- _What you should do_: For the data below, give again exactly the lines from the one containing "destruct fuel as [|fuel]; [lia|]. cbn" through the one containing "by apply NextNone.", both ends included, and no others.

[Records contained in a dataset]
(** The scanner is on a leaf. *)
Record here T N g p its (rest : list (PageNum * list (list Z))) : Prop := {
  he_st : st T N g;
  he_loose : g_loose g = ∅;
  he_mode : g_mode g = READ_ONLY;
  he_latched : latched g p;
  he_chain : leaf_chain N ((p, its) :: rest)
}.

Lemma here_node T N g p its rest : here T N g p its rest →
  ∃ par, N !! p = Some (mkNode true par (default BP_INVALID_PAGE_NUM (head rest.*1)) its).
Proof. intros [_ _ _ _ [H _]]. exact H. Qed.

(** Reading the leaf. *)
Lemma here_read T N g p its rest {A} (f : list Z → option A) a :
  here T N g p its rest → (∀ n d, nd_leaf n = true → nd_items n = its → nd_next n = default BP_INVALID_PAGE_NUM (head rest.*1) → rep (g_header g) n d → f d = Some a) →
  read p f T = Some (a, T).
Proof.
  intros H Hf. destruct (here_node _ _ _ _ _ _ H) as [par Hn]. destruct H as [I _ _ [Hp _] _].
  apply (read_ok T N g p _ f a I (or_introl Hp) Hn). intros d R. by eapply Hf; [| | |exact R].
Qed.

Lemma item_rid_ok h n d i it : index_ok h → rep h n d → nd_leaf n = true → nd_items n !! i = Some it → rid_value_at h d (Z.of_nat i) = Some (item_rid h it).
Proof.
  intros HI R El Hi. pose proof (rep_value_at h HI n d i it R Hi) as E. rewrite El in E. unfold rid_value_at. cbn [kind] in E. rewrite E. cbn [mbind option_bind].
  pose proof (Forall_lookup_1 _ _ _ _ (rep_items h n d R) Hi) as Hok. rewrite El in Hok. destruct (item_parts h HI true it Hok) as (_ & _ & Hl). cbn in Hl.
  unfold item_rid, rid_at. change (RID_SIZE) with 8 in Hl.
  destruct (get_i32_Some (item_value h it) (Z.to_nat 0)) as [a Ea]; [cbn; lia|]. destruct (get_i32_Some (item_value h it) (Z.to_nat (0 + 4))) as [b Eb]; [cbn; lia|].
  rewrite Ea. cbn [mbind option_bind]. by rewrite Eb.
Qed.

Lemma fetch_item_ok T N g p its rest s i it : here T N g p its rest → current_frame_ s = Some p → iter_index_ s = Z.of_nat i → its !! i = Some it →
  fetch_item s T = Some (item_rid (g_header g) it, T).
Proof.
  intros H Ef Ei Hi. unfold fetch_item. rewrite (exec (header_ok _ _ _ (he_st _ _ _ _ _ _ H))), Ef. exec_deref.
  apply (here_read T N g p its rest _ _ H). intros n d El Eits _ R. rewrite Ei. apply (item_rid_ok _ n d i it (s_index _ _ _ (he_st _ _ _ _ _ _ H)) R El). by rewrite Eits.
Qed.

Lemma touch_end_ok T N g p its rest s i it :
  here T N g p its rest → current_frame_ s = Some p → iter_index_ s = Z.of_nat i → its !! i = Some it →
  (∀ k, right_key_ s = Some k → kok (g_header g) k) → kok (g_header g) (item_key (g_header g) it) →
  touch_end s T = Some (negb (to_right (g_header g) (right_key_ s) it), T).
Proof.
  intros H Ef Ei Hi Hrk Hit. unfold touch_end. destruct (right_key_ s) as [k|] eqn:Ek; [|done]. specialize (Hrk k eq_refl).
  rewrite (exec (header_ok _ _ _ (he_st _ _ _ _ _ _ H))), Ef. exec_deref.
  erewrite (bind_run (read _ _)).
  2:{ apply (here_read T N g p its rest _ (item_key (g_header g) it) H). intros n d El Eits _ R. rewrite Ei.
      pose proof (rep_key_at (g_header g) (s_index _ _ _ (he_st _ _ _ _ _ _ H)) n d i it R) as E. rewrite El, Eits in E. by apply E. }
  rewrite (kc_eq (comparator (g_header g)) (kok (g_header g)) _ k Hit Hrk). exec_deref. cbn. unfold mret, M_ret. do 2 f_equal.
  destruct (Z.ltb_spec 0 (kc (comparator (g_header g)) (item_key (g_header g) it) k)), (Z.leb_spec (kc (comparator (g_header g)) (item_key (g_header g) it) k) 0); cbn; lia || done.
Qed.

(** The next leaf is latched before the last one is let go. *)
Lemma move_ok T N g p its q its2 rest : here T N g p its ((q, its2) :: rest) →
  ∃ T1 T2 g', memo_get_page q T = Some (RC.SUCCESS, T1) ∧ try_slatch q T1 = Some (true, T2) ∧ length (items_ T) = length (g_items g) ∧
    (∃ T3, release_to (length (g_items g)) T2 = Some (tt, T3) ∧ here T3 N g' q its2 rest) ∧ calm g g'.
Proof.
  intros [I Hlo Hm Hl Hch]. pose proof Hch as (_ & _ & Hch2). pose proof Hch2 as ([par Hq] & _ & _).
  destruct (memo_get_ok T N g q _ I Hq) as (T1 & E1 & I1). set (g1 := push (MemoPin q) g) in *.
  assert (MemoPin q ∈ g_items g1) as Hp1 by (cbn; apply elem_of_app; right; left).
  destruct (pl_try_latch S _ q (s_inv _ _ _ I1)) as (s & E & M & K).
  { split; [apply (st_pinned _ _ _ _ I1); by left|]. rewrite (s_holds _ _ _ I1), elem_of_app, frame_items_elem by done.
    rewrite <-elem_of_app. intros Hx. pose proof (s_mode _ _ _ I1 _ _ Hx) as Ex. cbn in Ex. rewrite Hm in Ex. done. }
  destruct (push_ok T1 N g1 (MemoLatch READ_ONLY q) s I1 eq_refl) as (T2 & E2 & I2); [intros m r [= <- <-]; by rewrite <-Hm|done|done|].
  destruct (release_to_ok T2 N _ (g_items g) [MemoPin q; MemoLatch READ_ONLY q] I2) as (T3 & dy & E3 & I3 & _).
  { cbn. by rewrite <-app_assoc. }
  { apply (pins_first_snoc [MemoPin q]); [|intros ? ? [= _ <-]; left]. apply (pins_first_snoc []); [apply pins_first_nil|done]. }
  { cbn. rewrite Hlo. intros r _. apply not_elem_of_empty. }
  exists T1, T2. eexists. split_and!; [done| |by rewrite (s_items _ _ _ I)| |].
  - unfold try_slatch. erewrite (bind_run (pool _)); [|unfold pool; by rewrite E]. cbn iota. by rewrite (exec E2).
  - exists T3. split; [done|]. split; [exact I3|done|done|split; cbn; rewrite ?Hm; [left|right; left]|done].
  - by split.
Qed.

(** The next item of the leaf. *)
Lemma next_here fuel s T N g p its rest i it :
  here T N g p its rest → current_frame_ s = Some p → first_emitted_ s = true → iter_index_ s = Z.of_nat i - 1 → its !! i = Some it →
  (∀ k, right_key_ s = Some k → kok (g_header g) k) → kok (g_header g) (item_key (g_header g) it) →
  next_entry fuel s T =
    Some (if to_right (g_header g) (right_key_ s) it then (RC.SUCCESS, item_rid (g_header g) it, sc_set_index (Z.of_nat i) s)
          else (RC.RECORD_EOF, rid_min, sc_set_index (Z.of_nat i) s), T).
Proof.
  intros H Ef Ee Ei Hi Hrk Hit. set (s1 := sc_set_index (Z.of_nat i) s).
  assert (read p node_size T = Some (Z.of_nat (length its), T)) as En.
  { apply (here_read T N g p its rest _ _ H). intros n d El <- _ R. apply (rep_size _ (s_index _ _ _ (he_st _ _ _ _ _ _ H)) n d R). }
  assert ((e ← touch_end s1; if e : bool then mret (RC.RECORD_EOF, rid_min, s1) else rid ← fetch_item s1; mret (RC.SUCCESS, rid, s1)) T =
    Some (if to_right (g_header g) (right_key_ s) it then (RC.SUCCESS, item_rid (g_header g) it, s1) else (RC.RECORD_EOF, rid_min, s1), T)) as E.
  { rewrite (exec (touch_end_ok T N g p its rest s1 i it H Ef eq_refl Hi Hrk Hit)). change (right_key_ s1) with (right_key_ s).
    destruct (to_right _ _ it); cbn [negb]; [|done]. by rewrite (exec (fetch_item_ok T N g p its rest s1 i it H Ef eq_refl Hi)). }
  pose proof (lookup_lt_Some _ _ _ Hi).
  destruct fuel; cbn [next_entry]; rewrite Ef, Ee; cbn [negb]; rewrite Ei, Z.sub_add; fold s1; rewrite (exec En);
    cbn [iter_index_ s1 sc_set_index]; (rewrite (proj2 (Z.ltb_lt _ _)) by lia); exact E.
Qed.

(** What [next_entry] is left with. *)
Inductive next_outcome T N g s (rem : list (list Z)) : RC → RID → Tree → BplusTreeScanner → Prop :=
| NextNone T' s' : rem = [] → T' = T → next_outcome T N g s rem RC.RECORD_EOF rid_min T' s'
| NextEnd T' s' g' it rem' : rem = it :: rem' → to_right (g_header g) (right_key_ s) it = false → st T' N g' → calm g g' →
    next_outcome T N g s rem RC.RECORD_EOF rid_min T' s'
| NextItem T' s' g' it rem' p its rest i : rem = it :: rem' → to_right (g_header g) (right_key_ s) it = true → calm g g' →
    here T' N g' p its rest → current_frame_ s' = Some p → first_emitted_ s' = true → iter_index_ s' = Z.of_nat i → (i < length its)%nat →
    right_key_ s' = right_key_ s → rem' = drop (i + 1) its ++ concat rest.*2 →
    next_outcome T N g s rem RC.SUCCESS (item_rid (g_header g) it) T' s'.

Lemma next_entry_ok fuel s T N g p its rest i :
  here T N g p its rest → current_frame_ s = Some p → first_emitted_ s = true → iter_index_ s = Z.of_nat i → (i < length its)%nat →
  (∀ k, right_key_ s = Some k → kok (g_header g) k) → keys_ok (g_header g) (kok (g_header g)) (drop (i + 1) its ++ concat rest.*2) → (1 ≤ fuel)%nat →
  ∃ rc rid T' s', next_entry fuel s T = Some ((rc, rid, s'), T') ∧ next_outcome T N g s (drop (i + 1) its ++ concat rest.*2) rc rid T' s'.
Proof.
  intros H Ef Ee Ei Hlt Hrk K Hfuel. unfold keys_ok in K. apply Forall_app in K as [K1 K2]. destruct (decide (i + 1 < length its)%nat) as [Hin|Hout].
  - destruct (lookup_lt_is_Some_2 its (i + 1) Hin) as [it Hit]. assert (kok (g_header g) (item_key (g_header g) it)) as Kit.
    { rewrite (drop_S its it (i + 1) Hit) in K1. by apply list.Forall_cons in K1 as [? _]. }
    pose proof (next_here fuel s T N g p its rest (i + 1) it H Ef Ee ltac:(lia) Hit Hrk Kit) as E.
    rewrite (drop_S its it (i + 1) Hit). destruct (to_right _ _ it) eqn:Et; eexists _, _, T, _; (split; [exact E|]).
    + eapply (NextItem T N g s _ T _ g it _ p its rest (i + 1)); [done|done|apply calm_refl|done|done|done|done|done|done|by rewrite (Nat.add_1_r (i + 1))].
    + eapply (NextEnd T N g s _ T _ g it); [done|done|apply H|apply calm_refl].
  - rewrite (drop_ge its) by lia. cbn [app].
    assert (read p node_size T = Some (Z.of_nat (length its), T)) as En.
    { apply (here_read T N g p its rest _ _ H). intros n d El <- _ R. apply (rep_size _ (s_index _ _ _ (he_st _ _ _ _ _ _ H)) n d R). }
    assert (read p next_page T = Some (default BP_INVALID_PAGE_NUM (head rest.*1), T)) as Enx.
    { apply (here_read T N g p its rest _ _ H). intros n d El _ <- R. by apply (rep_next _ n d R). }
    destruct fuel as [|fuel]; [lia|]. cbn [next_entry]. rewrite Ef, Ee. cbn [negb]. rewrite (exec En). cbn [iter_index_ sc_set_index].
    rewrite (proj2 (Z.ltb_ge _ _)) by lia. rewrite (exec Enx). destruct rest as [|[q its2] rest].
    + cbn. eexists _, _, T, _. split; [done|]. by apply NextNone.
    + destruct (move_ok T N g p its q its2 rest H) as (T1 & T2 & g' & E1 & E2 & Hpt & (T3 & E3 & H3) & C). cbn [fmap list_fmap head fst default from_option id].
      pose proof (he_chain _ _ _ _ _ _ H3) as ([par Hq] & Hne & _). pose proof (st_page_range _ _ _ _ _ (he_st _ _ _ _ _ _ H3) Hq) as [Hr _].
      rewrite (proj2 (Z.eqb_neq _ _)) by (change BP_INVALID_PAGE_NUM with (-1); lia).
      erewrite (bind_run memo_point) by done. rewrite Hpt, (exec E1). change (RC.OB_FAIL RC.SUCCESS) with false. cbn iota. rewrite (exec E2). cbn [negb].
      rewrite (exec E3). destruct its2 as [|it its2]; [done|]. cbn [concat fmap list_fmap snd app] in K2 |- *. apply list.Forall_cons in K2 as [Kit K2].
      pose proof (ca_header _ _ C) as Eh.
      set (s3 := sc_set_index (-1) (sc_set_frame (Some q) (sc_set_index (iter_index_ s + 1) s))).
      pose proof (next_here fuel s3 T3 N g' q (it :: its2) rest 0 it H3 eq_refl Ee eq_refl eq_refl) as E. rewrite Eh in E. specialize (E Hrk Kit).
      change (right_key_ s3) with (right_key_ s) in E. destruct (to_right _ _ it) eqn:Et; eexists _, _, T3, _; (split; [exact E|]).
      * eapply (NextItem T N g s _ T3 _ g' it _ q (it :: its2) rest 0); [done|done|done|done|done|done|done|cbn; lia|done|done].
      * eapply (NextEnd T N g s _ T3 _ g' it); [done|done|apply H3|done].
Qed.

(** The loop from an entry that was returned. *)
Lemma collect_ok rem : ∀ fuel s T N g p its rest i rids,
  here T N g p its rest → current_frame_ s = Some p → first_emitted_ s = true → iter_index_ s = Z.of_nat i → (i < length its)%nat →
  (∀ k, right_key_ s = Some k → kok (g_header g) k) → drop (i + 1) its ++ concat rest.*2 = rem →
  keys_ok (g_header g) (kok (g_header g)) rem → items_sorted (g_header g) (comparator (g_header g)) rem → (length rem + 1 ≤ fuel)%nat →
  ∃ T' g', collect_entries fuel s rids T = Some ((RC.RECORD_EOF, rids ++ (item_rid (g_header g) <$> List.filter (to_right (g_header g) (right_key_ s)) rem)), T') ∧
    st T' N g' ∧ calm g g'.
Proof.
  induction rem as [|it rem IH]; intros fuel s T N g p its rest i rids H Ef Ee Ei Hlt Hrk Erem K Hs Hfuel;
    (destruct (next_entry_ok fuel s T N g p its rest i H Ef Ee Ei Hlt Hrk) as (rc & rid & T1 & s1 & E1 & O1); [by rewrite Erem|lia|]); rewrite Erem in O1.
  - inversion O1 as [T' s' _ -> | |]; [|done|done]. subst. exists T1, g. split_and!; [|apply H|apply calm_refl].
    destruct fuel; cbn [collect_entries]; rewrite (exec E1); by rewrite bool_decide_eq_false_2, app_nil_r.
  - inversion O1 as [|T' s' g' it' rem' [= <- <-] Ht I' C'|T' s' g' it' rem' p' its' rest' i' [= <- <-] Ht C' H' Ef' Ee' Ei' Hlt' Erk Erem']; [done| |].
    + subst. exists T1, g'. split_and!; [|done|done].
      rewrite (to_right_sorted (g_header g) (right_key_ s) it rem K Hs Hrk Ht). cbn [fmap list_fmap]. rewrite app_nil_r.
      destruct fuel; cbn [collect_entries]; rewrite (exec E1); by rewrite bool_decide_eq_false_2.
    + subst rc rid T' s'. pose proof (ca_header _ _ C') as Eh. destruct fuel as [|fuel]; [lia|].
      unfold keys_ok in K. apply list.Forall_cons in K as [_ K]. apply StronglySorted_inv in Hs as [Hs _].
      destruct (IH fuel s1 T1 N g' p' its' rest' i' (rids ++ [item_rid (g_header g) it]) H' Ef' Ee' Ei' Hlt') as (T2 & g2 & E2 & I2 & C2);
        rewrite ?Eh, ?Erk; try done; [cbn in Hfuel; lia|].
      rewrite Eh, Erk in E2. exists T2, g2. split_and!; [|done|by eapply calm_trans]. cbn [collect_entries]. rewrite (exec E1).
      rewrite bool_decide_eq_true_2 by done. rewrite E2. cbn [List.filter]. rewrite Ht. cbn [fmap list_fmap]. by rewrite <-app_assoc.
Qed.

- _Answer for the task_:
    destruct fuel as [|fuel]; [lia|]. cbn [next_entry]. rewrite Ef, Ee. cbn [negb]. rewrite (exec En). cbn [iter_index_ sc_set_index].
    rewrite (proj2 (Z.ltb_ge _ _)) by lia. rewrite (exec Enx). destruct rest as [|[q its2] rest].
    + cbn. eexists _, _, T, _. split; [done|]. by apply NextNone.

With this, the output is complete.